In our April 2014 issue of EP Lab Digest®, Gregory Woo, MD, FHRS, FACC et al discuss some obstacles and anatomic variations encountered during cardiac device implantation that can make a routine case challenging: (1) venous stenosis with chronic leads, and (2) a persistent left superior vena cava. Venous stenosis is often discovered at the time of system revision or upgrade; a persistent left superior vena cava generally occurs in about 0.3% of the population. The authors note that physicians must be able to recognize these challenges during cardiac device implantation and apply the appropriate techniques for the situation. They also write that a well-equipped lab and staff trained in EP and interventional procedures will ensure the best success with minimal risk to the patient.

In another featured case this month, Scott Kaufman, DO et al describe the value that device-based monitoring brings to their patient’s individualized plan of care.

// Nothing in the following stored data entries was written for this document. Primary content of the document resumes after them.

(* ===== verification/Access.v ===== *)
(** * Access to the gateway and its panel (src/src/lib/admin/panel-acl.mjs, src/src/lib/admin/panel-tenant.mjs, [requireAuth]
    of src/src/server.mjs, the guards of src/src/lib/admin/panel-routes.mjs)

    Who a request comes from, which routes a role may call, and which resources a tenant sees.
    The registry of VMs and the pool of proxies are arguments. *)

From stdpp Require Import gmap strings.
From S2P Require Import Prelude.
From S2P Require Import JsValue.
From S2P Require Import JsText.
From S2P Require Import Eligibility.
From S2P Require Import Errors.
From S2P Require Import Users.
From S2P Require Import ApiKeys.
From S2P Require Import Security.
From S2P Require Import SecurityFacts.
#[local] Open Scope string_scope.
#[local] Open Scope list_scope.
#[local] Open Scope js_scope.

(** ** Roles (panel-acl.mjs) *)

Module Acl.

Definition PANEL_VIEWS : list string :=
  ["overview"; "cluster"; "vm"; "import"; "usage"; "proxies"; "models"; "loadtest"; "protocol"; "keys"; "api"; "logs"; "database";
   "settings"; "wrap"; "billing"].

Inductive role := admin | super | user.
#[global] Instance role_eq : EqDecision role.
Proof. solve_decision. Defined.

Definition ROLE_VIEWS (r : role) : list string :=
  match r with
  | user => ["vm"; "proxies"; "keys"; "billing"; "logs"]
  | super => ["overview"; "cluster"; "usage"; "logs"; "vm"]
  | admin => PANEL_VIEWS
  end.
Definition ROLE_CAPS (r : role) : list string :=
  match r with
  | user => ["panel.read"; "vm.read"; "vm.schedule"; "vm.credential_write"; "vm.create"; "vm.delete_owned"; "proxy.write"; "keys.write"; "billing.read"]
  | super => ["panel.read"; "vm.read"; "vm.schedule"]
  | admin => ["*"]
  end.

Definition normalizePanelRole (v : jsval) : role :=
  let r := to_lower (trim (str_or_empty v)) in
  if String.eqb r "admin" then admin else if String.eqb r "super" then super else user.
Definition role_name (r : role) : string := match r with admin => "admin" | super => "super" | user => "user" end.

Definition viewsForRole (v : jsval) : list string := ROLE_VIEWS (normalizePanelRole v).
Definition capabilitiesForRole (v : jsval) : list string := ROLE_CAPS (normalizePanelRole v).
Definition hasCapability (v : jsval) (cap : string) : bool := mem "*" (capabilitiesForRole v) || mem cap (capabilitiesForRole v).
Definition canViewPage (v : jsval) (view : string) : bool := mem view (viewsForRole v).

Record identity := { i_user : jsval; i_role : role; i_source : string }.
Definition panelIdentity (req : jsval) : identity :=
  if is_str (req?."apiKeyKind") "master" then {| i_user := JStr "master"; i_role := admin; i_source := "master_key" |}
  else {| i_user := req?."panelUser" ||| JNull; i_role := normalizePanelRole (req?."panelRole" ||| JStr "user"); i_source := "session" |}.

Definition USER_EXACT_GET : list string :=
  ["/api/panel/me"; "/api/panel/vms"; "/api/panel/proxies"; "/api/panel/proxies/config"; "/api/panel/api-keys"; "/api/panel/request-logs";
   "/api/panel/request-logs/export"; "/api/panel/request-logs/stats"; "/api/panel/billing"].
Definition USER_EXACT_POST : list string := ["/api/panel/vms/create"; "/api/panel/vms/import"; "/api/panel/proxies/import"].
Definition USER_VM_DENIED : list string :=
  ["fleet-status"; "fleet-update"; "reconcile-fingerprints"; "official-cc-bootstrap"; "wrap-cli"; "reset-fingerprint";
   "reconcile-fingerprint"; "seed-settings"; "owner"].

(** A path below a prefix: its first segment, not empty, and what follows the next slash, where there is one. *)
Definition below (prefix path : string) : option (string * option string) :=
  if starts_with prefix path then
    let r := drop_chars (String.length prefix) path in
    let id := before_char "/" r in
    if nonempty id then Some (id, match drop_chars (String.length id) r with String _ rest => Some rest | EmptyString => None end) else None
  else None.
Definition one_segment (prefix path : string) : bool := match below prefix path with Some (_, None) => true | _ => false end.
Definition segment_then (prefix rest path : string) : bool := match below prefix path with Some (_, Some r) => String.eqb r rest | _ => false end.

Definition isRequestLogPath (path : string) : bool :=
  mem path ["/api/panel/request-logs"; "/api/panel/request-logs/export"; "/api/panel/request-logs/stats"] ||
  one_segment "/api/panel/request-logs/" path || segment_then "/api/panel/request-logs/" "attempts" path.
Definition isSuperVmRead (path : string) : bool :=
  negb (String.eqb path "/api/panel/vms/fleet-status") && one_segment "/api/panel/vms/" path.
Definition isSuperSchedule (method path : string) : bool :=
  String.eqb method "POST" &&
  (segment_then "/api/panel/vms/" "schedulable" path || segment_then "/api/panel/vms/" "cooldown/clear" path).

(** A dot of a regular expression is no line break. *)
Definition one_line (s : string) : bool := forallb (fun c => negb (ascii_is 10 10 c || ascii_is 13 13 c)) (list_ascii_of_string s).

Definition userVmPathAllowed (method path : string) : bool :=
  match below "/api/panel/vms/" path with
  | None => false
  | Some (id, rest) =>
    if negb (one_line (default "" rest)) then false
    else
      let rest := default "" rest in
      let head := before_char "/" rest in
      if mem id USER_VM_DENIED || mem head USER_VM_DENIED || starts_with "wrap-cli" rest then false
      else if String.eqb method "GET" then
        if negb (nonempty rest) then true
        else if String.eqb rest "oauth/credential" then false
        else starts_with "oauth/" rest || mem rest ["probe"; "count-tokens"; "test-chat"; "official-cc-bootstrap"]
      else if String.eqb method "POST" then
        if mem id ["create"; "import"] then true
        else if negb (nonempty rest) then false
        else if mem head ["official-cc-bootstrap"; "wrap-cli"; "reset-fingerprint"] then false
        else if String.eqb head "owner" then false
        else mem rest ["schedulable"; "cooldown/clear"; "probe"; "test-chat"; "count-tokens"; "start"; "stop"] || starts_with "oauth/" rest
      else if String.eqb method "DELETE" then negb (nonempty rest)
      else String.eqb method "PUT" && String.eqb rest "oauth/credential"
  end.

Definition userProxyPathAllowed (method path : string) : bool :=
  if String.eqb path "/api/panel/proxies" && mem method ["GET"; "POST"] then true
  else if String.eqb path "/api/panel/proxies/import" && String.eqb method "POST" then true
  else if String.eqb path "/api/panel/proxies/config" then String.eqb method "GET"
  else if String.eqb path "/api/panel/proxies/probe" then false
  else if one_segment "/api/panel/proxies/" path then mem method ["GET"; "PATCH"; "PUT"; "DELETE"]
  else segment_then "/api/panel/proxies/" "reveal" path && String.eqb method "POST".

Definition userKeyPathAllowed (method path : string) : bool :=
  if String.eqb path "/api/panel/api-keys" then mem method ["GET"; "POST"]
  else if one_segment "/api/panel/api-keys/" path then mem method ["GET"; "PATCH"; "DELETE"]
  else (segment_then "/api/panel/api-keys/" "reveal" path || segment_then "/api/panel/api-keys/" "reset" path) && String.eqb method "POST".

Fixpoint to_upper (s : string) : string :=
  match s with
  | EmptyString => EmptyString
  | String c r => String (if is_lower c then ascii_of_nat (nat_of_ascii c - 32) else c) (to_upper r)
  end.
Definition method_of (method : jsval) : string := to_upper (to_string (method ||| JStr "GET")).

Definition isUserAllowed (method path : string) : bool :=
  if String.eqb method "GET" && (mem path USER_EXACT_GET || isRequestLogPath path) then true
  else if String.eqb method "POST" && mem path USER_EXACT_POST then true
  else if starts_with "/api/panel/vms" path then userVmPathAllowed method path
  else if starts_with "/api/panel/proxies" path then userProxyPathAllowed method path
  else starts_with "/api/panel/api-keys" path && userKeyPathAllowed method path.

Definition authorizePanelRoute (method : jsval) (path : string) (r : role) : bool :=
  let m := method_of method in
  match r with
  | admin => true
  | user => isUserAllowed m path
  | super =>
    (String.eqb m "GET" && (mem path ["/api/panel/dashboard"; "/api/panel/usage"; "/api/panel/vms"] || isRequestLogPath path)) ||
    (String.eqb m "GET" && isSuperVmRead path) || isSuperSchedule m path
  end.

Definition mePayload (req : jsval) : jsval :=
  let ident := panelIdentity req in
  JObj [("user", i_user ident); ("role", JStr (role_name (i_role ident))); ("views", jstrs (ROLE_VIEWS (i_role ident)));
        ("capabilities", jstrs (ROLE_CAPS (i_role ident))); ("vm_create_quota", JNum (num_or_zero (req?."panelVmCreateQuota")))].

End Acl.

(** ** Tenants (panel-tenant.mjs) *)

Module Tenant.
Import Acl.

Definition VM_COLLECTION : list string := ["create"; "import"; "fleet-status"; "fleet-update"; "reconcile-fingerprints"].
Definition PROXY_COLLECTION : list string := ["import"; "config"; "probe"].

Definition segment_of (prefix path : string) (collection : list string) : option string :=
  match below prefix path with
  | Some (id, _) => if mem id collection then None else Some id
  | None => None
  end.
Definition panelVmIdFromPath (path : string) : option string := segment_of "/api/panel/vms/" path VM_COLLECTION.

(** The request is of a user, and the resource is missing or of another owner. *)
Definition misses (req row : jsval) (owner : option string) : bool :=
  negb (truthy row) || negb (bool_decide (owner = Ownership.normalizeOwnerId (req?."panelUserId"))).

Definition denyIfUserMissesVm (req : jsval) (getVm : string -> jsval) (path : string) : bool :=
  match i_role (panelIdentity req), panelVmIdFromPath path with
  | user, Some id => misses req (getVm id) (Ownership.vmOwnerId (getVm id))
  | _, _ => false
  end.

Definition denyIfUserCannotDeleteVm (req vm : jsval) : bool :=
  match i_role (panelIdentity req) with
  | admin => false
  | user => negb (Ownership.canUserDeleteVm vm (req?."panelUserId"))
  | super => true
  end.

Definition denyIfUserMissesKey (req : jsval) (keys : fields) (keyId : string) : bool :=
  match i_role (panelIdentity req) with
  | user => let rec := ApiKeys.Repo.getById keys keyId in misses req rec (Ownership.normalizeOwnerId (rec?."user_id"))
  | _ => false
  end.

Definition find_proxy (proxies : list jsval) (id : string) : jsval :=
  default JUndef (List.find (fun p => is_str (p?."id") id) proxies).
Definition denyIfUserMissesProxy (req : jsval) (proxies : list jsval) (path : string) : bool :=
  match i_role (panelIdentity req), segment_of "/api/panel/proxies/" path PROXY_COLLECTION with
  | user, Some id => let row := find_proxy proxies id in misses req row (Ownership.proxyOwnerId row)
  | _, _ => false
  end.

End Tenant.

(** ** Authentication (server.mjs) *)

Record gateway := { g_users : fields; g_keys : ApiKeys.store; g_sessions : Sessions.store; g_buckets : gmap string RateLimiter.bucket }.
Definition with_keys (g : gateway) (k : ApiKeys.store) : gateway :=
  {| g_users := g_users g; g_keys := k; g_sessions := g_sessions g; g_buckets := g_buckets g |}.
Definition with_sessions (g : gateway) (s : Sessions.store) : gateway :=
  {| g_users := g_users g; g_keys := g_keys g; g_sessions := s; g_buckets := g_buckets g |}.
Definition with_buckets (g : gateway) (b : gmap string RateLimiter.bucket) : gateway :=
  {| g_users := g_users g; g_keys := g_keys g; g_sessions := g_sessions g; g_buckets := b |}.

(** What the request is answered with, or what is noted on it. *)
Inductive access := Rejected (error : jsval) | Granted (req : jsval).

Section Authentication.
(** SHA-256 and HMAC of the secret, in hex; the cipher at rest; the name of the administrator of the
    environment; the limits and the key of the configuration. *)
Context (digest hmac : string -> string) (seal : string -> string -> string -> string * string) (secret admin_name : string).
Context (capacity refillPerSec : num) (api_key : string).

Definition lookupRole (t : fields) (user : jsval) : jsval := Users.getByUsername t user?."role" ||| JNull.

Definition missing_key : jsval :=
  makeError (err (ErrorType?."AUTH") (ErrorCode?."MISSING_API_KEY")
    (JStr "Missing credentials. Login at /api/panel/login or provide Authorization Bearer token.") 401).
Definition invalid_key : jsval :=
  makeError (err (ErrorType?."AUTH") (ErrorCode?."INVALID_API_KEY") (JStr "Invalid credentials") 401).
Definition too_many : jsval :=
  makeError (err (ErrorType?."RATE_LIMIT") (ErrorCode?."GATEWAY_RATE_LIMIT") (JStr "Gateway rate limit exceeded. Retry later.") 429).
Definition key_refused (r : ApiKeys.refusal) : jsval :=
  let type := if (r_status r =? 429)%Z then (if includes (r_code r) "quota" then ErrorType?."QUOTA" else ErrorType?."RATE_LIMIT")
              else ErrorType?."PERMISSION" in
  makeError (with_details (err type (JStr (r_code r)) (JStr (r_message r)) (r_status r)) (r_detail r ||| JUndef)).

(** [allowRate]: the request goes on, or is refused. *)
Definition rated (g : gateway) (key : string) (now : Z) (req : jsval) : gateway * access :=
  let '(b, ok) := RateLimiter.allow capacity refillPerSec (g_buckets g) key now in
  (with_buckets g b, if ok then Granted req else Rejected too_many).

Definition session_request (g : gateway) (session : jsval) : jsval :=
  let rec := Users.getByUsername (g_users g) (session?."user") in
  JObj [("panelUser", session?."user"); ("panelRole", session?."role" ||| rec?."role" ||| JStr "user"); ("panelUserId", rec?."id" ||| JNull);
        ("panelVmCreateQuota", rec?."vm_create_quota" ?? jint 0)].
Definition master_request : jsval :=
  JObj [("apiKeyKind", JStr "master"); ("panelRole", JStr "admin"); ("panelUser", JStr "master")].
Definition managed_request (record : jsval) : jsval := JObj [("apiKeyKind", JStr "managed"); ("apiKeyRecord", record)].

In this case, the Lumax 740 VR-T DX, when coupled with the BIOTRONIK Home Monitoring® system, identified, discriminated, and promptly transmitted data on atrial and ventricular arrhythmias in a 50-year-old male patient. The authors were able to evaluate device performance, determine actionable events and interventions, and avoid in-clinic visits and rehospitalizations.

Check out EPLD’s upcoming May issue for more case studies from the electrophysiology lab!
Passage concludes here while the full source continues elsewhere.